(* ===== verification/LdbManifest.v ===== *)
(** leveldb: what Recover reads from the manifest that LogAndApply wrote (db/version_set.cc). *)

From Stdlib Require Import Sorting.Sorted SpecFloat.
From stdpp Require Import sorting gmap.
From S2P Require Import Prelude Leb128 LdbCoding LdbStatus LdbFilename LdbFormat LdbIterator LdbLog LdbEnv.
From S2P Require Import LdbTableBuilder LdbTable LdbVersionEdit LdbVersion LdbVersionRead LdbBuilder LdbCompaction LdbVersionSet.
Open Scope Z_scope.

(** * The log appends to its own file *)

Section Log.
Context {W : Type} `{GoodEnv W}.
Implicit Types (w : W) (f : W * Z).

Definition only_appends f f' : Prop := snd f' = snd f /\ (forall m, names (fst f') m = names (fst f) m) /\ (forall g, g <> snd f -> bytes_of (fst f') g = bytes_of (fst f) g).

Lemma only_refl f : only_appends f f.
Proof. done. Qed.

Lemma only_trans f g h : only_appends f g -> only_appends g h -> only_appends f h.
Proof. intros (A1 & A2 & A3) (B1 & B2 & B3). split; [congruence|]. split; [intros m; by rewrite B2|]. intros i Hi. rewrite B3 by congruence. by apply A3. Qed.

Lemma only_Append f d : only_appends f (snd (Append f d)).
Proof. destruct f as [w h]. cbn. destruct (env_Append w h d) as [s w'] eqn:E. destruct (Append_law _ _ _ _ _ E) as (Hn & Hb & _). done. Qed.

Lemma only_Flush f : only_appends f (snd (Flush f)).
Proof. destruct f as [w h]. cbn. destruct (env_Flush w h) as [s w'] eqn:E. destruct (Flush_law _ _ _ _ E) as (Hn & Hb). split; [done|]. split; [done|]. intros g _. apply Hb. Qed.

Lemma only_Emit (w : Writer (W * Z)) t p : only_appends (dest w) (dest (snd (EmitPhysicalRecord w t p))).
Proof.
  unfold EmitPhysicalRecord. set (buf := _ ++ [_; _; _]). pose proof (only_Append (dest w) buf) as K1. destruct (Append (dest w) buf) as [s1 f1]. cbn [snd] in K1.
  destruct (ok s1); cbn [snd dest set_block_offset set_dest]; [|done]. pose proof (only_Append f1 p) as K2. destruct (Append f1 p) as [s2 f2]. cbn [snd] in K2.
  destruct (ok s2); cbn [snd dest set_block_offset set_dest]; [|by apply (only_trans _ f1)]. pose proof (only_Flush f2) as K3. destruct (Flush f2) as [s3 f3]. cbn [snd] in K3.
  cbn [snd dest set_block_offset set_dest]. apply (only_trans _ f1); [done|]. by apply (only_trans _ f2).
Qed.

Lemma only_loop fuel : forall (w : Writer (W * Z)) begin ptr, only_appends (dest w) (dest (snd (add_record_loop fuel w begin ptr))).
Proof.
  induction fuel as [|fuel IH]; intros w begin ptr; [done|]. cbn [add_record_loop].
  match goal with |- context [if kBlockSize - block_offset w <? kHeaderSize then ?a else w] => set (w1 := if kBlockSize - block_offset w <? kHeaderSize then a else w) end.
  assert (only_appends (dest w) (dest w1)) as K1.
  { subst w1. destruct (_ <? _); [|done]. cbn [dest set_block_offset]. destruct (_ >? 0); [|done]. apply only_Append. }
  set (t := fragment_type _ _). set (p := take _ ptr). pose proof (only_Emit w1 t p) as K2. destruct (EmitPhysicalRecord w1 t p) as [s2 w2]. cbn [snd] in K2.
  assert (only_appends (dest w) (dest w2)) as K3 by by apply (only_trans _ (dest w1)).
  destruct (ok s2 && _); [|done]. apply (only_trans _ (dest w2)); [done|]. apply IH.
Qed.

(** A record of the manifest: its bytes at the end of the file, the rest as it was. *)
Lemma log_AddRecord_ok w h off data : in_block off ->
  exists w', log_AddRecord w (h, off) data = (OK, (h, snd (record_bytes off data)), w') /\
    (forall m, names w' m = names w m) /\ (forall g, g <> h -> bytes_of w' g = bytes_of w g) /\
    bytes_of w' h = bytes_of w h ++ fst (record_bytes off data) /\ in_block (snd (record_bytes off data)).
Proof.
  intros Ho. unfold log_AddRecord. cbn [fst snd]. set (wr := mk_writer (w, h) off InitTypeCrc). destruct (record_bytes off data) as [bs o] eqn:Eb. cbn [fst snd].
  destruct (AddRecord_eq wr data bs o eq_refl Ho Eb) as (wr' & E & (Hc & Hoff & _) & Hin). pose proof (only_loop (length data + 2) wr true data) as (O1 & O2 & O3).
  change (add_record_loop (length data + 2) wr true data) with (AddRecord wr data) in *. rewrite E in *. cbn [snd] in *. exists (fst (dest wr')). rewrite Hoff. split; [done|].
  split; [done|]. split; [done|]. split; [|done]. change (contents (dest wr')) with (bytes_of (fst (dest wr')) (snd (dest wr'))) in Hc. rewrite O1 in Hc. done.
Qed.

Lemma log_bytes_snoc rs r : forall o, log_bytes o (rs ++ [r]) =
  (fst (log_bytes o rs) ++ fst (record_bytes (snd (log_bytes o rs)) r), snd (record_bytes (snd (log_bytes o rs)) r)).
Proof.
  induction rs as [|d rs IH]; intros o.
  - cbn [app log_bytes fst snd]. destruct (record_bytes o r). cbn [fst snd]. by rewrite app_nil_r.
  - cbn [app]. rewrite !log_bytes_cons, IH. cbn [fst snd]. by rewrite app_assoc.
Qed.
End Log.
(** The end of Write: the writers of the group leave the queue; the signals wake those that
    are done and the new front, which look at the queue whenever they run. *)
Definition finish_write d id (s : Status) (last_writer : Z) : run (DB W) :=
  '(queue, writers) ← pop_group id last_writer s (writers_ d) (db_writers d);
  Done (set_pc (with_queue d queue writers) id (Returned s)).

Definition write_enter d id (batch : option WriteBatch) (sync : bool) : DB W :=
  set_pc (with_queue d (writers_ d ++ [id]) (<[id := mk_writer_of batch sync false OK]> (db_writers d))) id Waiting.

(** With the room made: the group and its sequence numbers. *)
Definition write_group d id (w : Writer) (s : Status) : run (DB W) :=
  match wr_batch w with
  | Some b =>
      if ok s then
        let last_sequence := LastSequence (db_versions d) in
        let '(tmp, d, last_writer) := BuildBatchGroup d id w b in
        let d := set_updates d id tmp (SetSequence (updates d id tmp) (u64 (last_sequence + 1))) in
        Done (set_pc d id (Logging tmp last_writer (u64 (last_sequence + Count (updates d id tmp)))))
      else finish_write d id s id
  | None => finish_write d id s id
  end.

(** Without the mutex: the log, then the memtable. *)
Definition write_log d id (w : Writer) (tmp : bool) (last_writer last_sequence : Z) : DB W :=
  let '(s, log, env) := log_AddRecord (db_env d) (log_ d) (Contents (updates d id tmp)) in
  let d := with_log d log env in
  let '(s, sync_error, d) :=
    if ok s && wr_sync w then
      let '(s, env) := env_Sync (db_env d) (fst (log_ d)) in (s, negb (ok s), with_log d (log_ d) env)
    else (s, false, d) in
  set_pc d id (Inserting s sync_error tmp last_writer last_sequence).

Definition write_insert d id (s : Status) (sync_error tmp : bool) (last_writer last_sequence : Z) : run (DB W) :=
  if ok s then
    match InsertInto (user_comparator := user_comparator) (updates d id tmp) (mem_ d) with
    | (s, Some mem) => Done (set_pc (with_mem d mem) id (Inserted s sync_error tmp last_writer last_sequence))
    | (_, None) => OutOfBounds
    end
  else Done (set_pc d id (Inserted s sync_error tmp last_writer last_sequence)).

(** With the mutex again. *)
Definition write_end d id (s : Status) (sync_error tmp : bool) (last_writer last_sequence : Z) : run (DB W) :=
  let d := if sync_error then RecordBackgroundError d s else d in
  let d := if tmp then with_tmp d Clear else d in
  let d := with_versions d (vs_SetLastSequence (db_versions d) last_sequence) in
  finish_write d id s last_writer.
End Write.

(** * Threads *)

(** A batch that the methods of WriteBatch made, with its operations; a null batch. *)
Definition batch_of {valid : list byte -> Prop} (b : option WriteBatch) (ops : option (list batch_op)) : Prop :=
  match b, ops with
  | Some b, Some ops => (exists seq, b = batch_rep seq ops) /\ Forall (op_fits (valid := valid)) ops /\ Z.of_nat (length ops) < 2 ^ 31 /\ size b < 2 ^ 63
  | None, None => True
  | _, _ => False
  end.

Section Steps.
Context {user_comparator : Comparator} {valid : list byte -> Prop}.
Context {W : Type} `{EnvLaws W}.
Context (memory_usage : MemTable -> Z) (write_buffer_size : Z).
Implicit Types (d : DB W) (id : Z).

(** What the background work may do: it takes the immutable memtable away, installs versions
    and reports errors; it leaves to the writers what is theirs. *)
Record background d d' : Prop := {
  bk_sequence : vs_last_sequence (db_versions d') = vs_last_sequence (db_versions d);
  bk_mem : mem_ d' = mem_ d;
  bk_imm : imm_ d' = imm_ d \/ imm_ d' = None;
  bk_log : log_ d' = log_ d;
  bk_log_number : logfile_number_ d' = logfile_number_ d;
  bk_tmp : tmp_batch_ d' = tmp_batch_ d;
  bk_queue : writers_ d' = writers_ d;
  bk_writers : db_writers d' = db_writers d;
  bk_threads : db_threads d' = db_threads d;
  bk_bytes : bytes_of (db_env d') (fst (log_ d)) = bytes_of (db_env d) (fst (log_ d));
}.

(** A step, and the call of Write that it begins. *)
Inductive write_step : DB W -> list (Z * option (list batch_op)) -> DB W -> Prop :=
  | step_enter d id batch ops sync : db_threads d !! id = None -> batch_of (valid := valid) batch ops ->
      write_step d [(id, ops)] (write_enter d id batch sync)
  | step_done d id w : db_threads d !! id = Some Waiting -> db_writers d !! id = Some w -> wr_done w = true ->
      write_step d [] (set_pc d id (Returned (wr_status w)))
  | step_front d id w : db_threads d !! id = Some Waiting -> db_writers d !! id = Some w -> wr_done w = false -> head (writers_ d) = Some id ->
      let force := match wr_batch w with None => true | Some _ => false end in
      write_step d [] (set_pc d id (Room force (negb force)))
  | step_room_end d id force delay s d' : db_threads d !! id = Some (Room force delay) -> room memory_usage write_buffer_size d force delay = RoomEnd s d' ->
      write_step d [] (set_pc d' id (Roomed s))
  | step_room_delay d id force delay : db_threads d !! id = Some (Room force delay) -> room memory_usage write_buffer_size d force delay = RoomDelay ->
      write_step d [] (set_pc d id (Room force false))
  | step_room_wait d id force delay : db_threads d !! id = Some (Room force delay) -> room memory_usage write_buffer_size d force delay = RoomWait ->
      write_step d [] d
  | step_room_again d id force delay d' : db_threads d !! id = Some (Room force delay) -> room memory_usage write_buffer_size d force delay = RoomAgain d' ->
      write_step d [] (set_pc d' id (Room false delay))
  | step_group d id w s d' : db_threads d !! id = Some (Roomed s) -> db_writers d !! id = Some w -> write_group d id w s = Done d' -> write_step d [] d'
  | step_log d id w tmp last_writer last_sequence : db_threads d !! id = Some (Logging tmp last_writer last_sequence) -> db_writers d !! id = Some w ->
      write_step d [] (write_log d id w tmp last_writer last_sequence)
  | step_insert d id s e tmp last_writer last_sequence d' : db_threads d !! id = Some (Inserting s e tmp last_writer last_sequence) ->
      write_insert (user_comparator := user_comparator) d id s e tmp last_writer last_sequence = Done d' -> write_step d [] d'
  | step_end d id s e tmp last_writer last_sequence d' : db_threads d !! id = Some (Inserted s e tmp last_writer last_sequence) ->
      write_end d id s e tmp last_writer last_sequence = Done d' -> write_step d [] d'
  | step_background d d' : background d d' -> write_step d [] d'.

## [TASK INSTRUCTIONS]
Your output should be an exact copy of the lines from the top of the listing above to the line with "Proof. done. Qed.", both ends included.

## [SOLVED EXERCISE]
(* ===== verification/LdbManifest.v ===== *)
(** leveldb: what Recover reads from the manifest that LogAndApply wrote (db/version_set.cc). *)

From Stdlib Require Import Sorting.Sorted SpecFloat.
From stdpp Require Import sorting gmap.
From S2P Require Import Prelude Leb128 LdbCoding LdbStatus LdbFilename LdbFormat LdbIterator LdbLog LdbEnv.
From S2P Require Import LdbTableBuilder LdbTable LdbVersionEdit LdbVersion LdbVersionRead LdbBuilder LdbCompaction LdbVersionSet.
Open Scope Z_scope.

(** * The log appends to its own file *)

Section Log.
Context {W : Type} `{GoodEnv W}.
Implicit Types (w : W) (f : W * Z).

Definition only_appends f f' : Prop := snd f' = snd f /\ (forall m, names (fst f') m = names (fst f) m) /\ (forall g, g <> snd f -> bytes_of (fst f') g = bytes_of (fst f) g).

Lemma only_refl f : only_appends f f.
Proof. done. Qed.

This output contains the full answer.